- **Records excerpted from a collection**

※

(** Two records with the same flat mapping have the same text fields and
    the same four timestamps. *)
Lemma flat_items_eq (a b : DataMeta.t) :
  flat_items a = flat_items b ->
  DataMeta.type a = DataMeta.type b
  /\ MetaData.serialize_dt (DataMeta.created_datetime a)
     = MetaData.serialize_dt (DataMeta.created_datetime b)
  /\ (MetaData.serialize_dt (EntityMeta.created_datetime (DataMeta.owner a))
      = MetaData.serialize_dt (EntityMeta.created_datetime (DataMeta.owner b))
      /\ EntityMeta.type (DataMeta.owner a) = EntityMeta.type (DataMeta.owner b)
      /\ EntityMeta.name (DataMeta.owner a) = EntityMeta.name (DataMeta.owner b)
      /\ EntityMeta.id (DataMeta.owner a) = EntityMeta.id (DataMeta.owner b))
  /\ (MetaData.serialize_dt (EntityMeta.created_datetime (DataMeta.creator a))
      = MetaData.serialize_dt (EntityMeta.created_datetime (DataMeta.creator b))
      /\ EntityMeta.type (DataMeta.creator a) = EntityMeta.type (DataMeta.creator b)
      /\ EntityMeta.name (DataMeta.creator a) = EntityMeta.name (DataMeta.creator b)
      /\ EntityMeta.id (DataMeta.creator a) = EntityMeta.id (DataMeta.creator b))
  /\ (MetaData.serialize_dt (SourceMeta.created_datetime (DataMeta.source a))
      = MetaData.serialize_dt (SourceMeta.created_datetime (DataMeta.source b))
      /\ SourceMeta.type (DataMeta.source a) = SourceMeta.type (DataMeta.source b)
      /\ SourceMeta.ref (DataMeta.source a) = SourceMeta.ref (DataMeta.source b)
      /\ SourceMeta.url (DataMeta.source a) = SourceMeta.url (DataMeta.source b)).
Proof.
  unfold flat_items. intros H.
  injection H as H1 H2 H3 H4 H5 H6 H7 H8 H9 H10 H11 H12 H13 H14.
  apply optional_str_dump_inj in H5, H9, H13, H14.
  repeat split; assumption.
Qed.

(** The JSON text of a record is made of its text fields and its four
    timestamps. *)
Lemma model_dump_json_of_flat_items (a b : DataMeta.t) :
  flat_items a = flat_items b ->
  DataMeta.model_dump_json a = DataMeta.model_dump_json b.
Proof.
  intros H. apply flat_items_eq in H.
  destruct H as [Hty [Hdt [[Ho1 [Ho2 [Ho3 Ho4]]] [[Hc1 [Hc2 [Hc3 Hc4]]]
                 [Hs1 [Hs2 [Hs3 Hs4]]]]]]].
  unfold DataMeta.model_dump_json, EntityMeta.model_dump_json,
    SourceMeta.model_dump_json.
  rewrite Hty, Hdt, Ho1, Ho2, Ho3, Ho4, Hc1, Hc2, Hc3, Hc4, Hs1, Hs2, Hs3, Hs4.
  reflexivity.
Qed.

End CodecFurther.


(** X13: Flattening loses nothing but what the timestamp loses: two records
    with the same flat mapping have the same [type], their owners,
    creators and sources have the same text fields, and their four
    date-times have the same timestamps. *)
Theorem same_flat_mapping_same_fields {P : Platform} (a b : DataMeta.t) :
  flatten a = flatten b ->
  DataMeta.type a = DataMeta.type b
  /\ EntityMeta.type (DataMeta.owner a) = EntityMeta.type (DataMeta.owner b)
  /\ EntityMeta.name (DataMeta.owner a) = EntityMeta.name (DataMeta.owner b)
  /\ EntityMeta.id (DataMeta.owner a) = EntityMeta.id (DataMeta.owner b)
  /\ EntityMeta.type (DataMeta.creator a) = EntityMeta.type (DataMeta.creator b)
  /\ EntityMeta.name (DataMeta.creator a) = EntityMeta.name (DataMeta.creator b)
  /\ EntityMeta.id (DataMeta.creator a) = EntityMeta.id (DataMeta.creator b)
  /\ SourceMeta.type (DataMeta.source a) = SourceMeta.type (DataMeta.source b)
  /\ SourceMeta.ref (DataMeta.source a) = SourceMeta.ref (DataMeta.source b)
  /\ SourceMeta.url (DataMeta.source a) = SourceMeta.url (DataMeta.source b)
  /\ timestamp localtime (DataMeta.created_datetime a)
     = timestamp localtime (DataMeta.created_datetime b)
  /\ timestamp localtime (EntityMeta.created_datetime (DataMeta.owner a))
     = timestamp localtime (EntityMeta.created_datetime (DataMeta.owner b))
  /\ timestamp localtime (EntityMeta.created_datetime (DataMeta.creator a))
     = timestamp localtime (EntityMeta.created_datetime (DataMeta.creator b))
  /\ timestamp localtime (SourceMeta.created_datetime (DataMeta.source a))
     = timestamp localtime (SourceMeta.created_datetime (DataMeta.source b)).
Proof.
  rewrite !flatten_flat_items. intros H. apply Ok_inj in H.
  apply flat_items_eq in H.
  destruct H as [Hty [Hdt [[Ho1 [Ho2 [Ho3 Ho4]]] [[Hc1 [Hc2 [Hc3 Hc4]]]
                 [Hs1 [Hs2 [Hs3 Hs4]]]]]]].
  repeat split; assumption.
Qed.
(** * eeg_models.transforms: a shallow embedding and its properties

    The module [src/eeg_models/transforms.py] defines four scikit-learn style
    transformers ([ButterFilter], [Decimator], [ChannellwiseScaler],
    [MarkersTransformer]) over a base class [Transform].  Every method is
    embedded below as a function of the same name; Python exceptions are the
    [Raise] results of an error monad, and object fields are record fields.

    NumPy, SciPy and scikit-learn are not part of the repository.  The three
    [scipy.signal] functions and the injected scaler are interfaces (type
    classes) whose instances are arbitrary; what a statement relies on about
    them (argument validation, result lengths and shapes) is a named contract
    among its hypotheses, and Part 9 gives instances that meet the contracts.
    NumPy's array creation and assignment are modelled in Parts 1 and 2. *)

From Stdlib Require Import ZArith QArith Qabs Qround Lia List Sorted Ascii String.
From stdpp Require Import base tactics option list gmap strings.

Local Open Scope Z_scope.

(* ===================================================================== *)
(** * Part 1.  Python values, exceptions, and the error monad            *)
(* ===================================================================== *)

(** The exceptions the module can surface. *)
Inductive exn : Type :=
| ZeroDivisionError
| KeyError (key : Z)
| ValueError
| OverflowError.

(** The outcome of a Python call: a value, or a raised exception. *)
Inductive result (A : Type) : Type :=
| Ok (a : A)
| Raise (e : exn).
Arguments Ok {A} a.
Arguments Raise {A} e.

#[global] Instance result_ret : MRet result := fun A a => Ok a.
#[global] Instance result_bind : MBind result := fun A B f m =>
  match m with
  | Ok a => f a
  | Raise e => Raise e
  end.
#[global] Instance result_fmap : FMap result := fun A B f m =>
  match m with
  | Ok a => Ok (f a)
  | Raise e => Raise e
  end.

Definition is_Ok {A} (r : result A) : Prop := exists a, r = Ok a.

(** A list comprehension [[f item for item in items]] whose body may raise:
    the items are visited left to right and the first exception aborts. *)
Fixpoint comprehension {A B} (f : A -> result B) (items : list A) : result (list B) :=
  match items with
  | [] => Ok []
  | item :: rest =>
      y ← f item;
      ys ← comprehension f rest;
      Ok (y :: ys)
  end.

※

Retrieve each line from the records above where the word "whose" occurs.

    classes) whose instances are arbitrary; what a statement relies on about
(** A list comprehension [[f item for item in items]] whose body may raise:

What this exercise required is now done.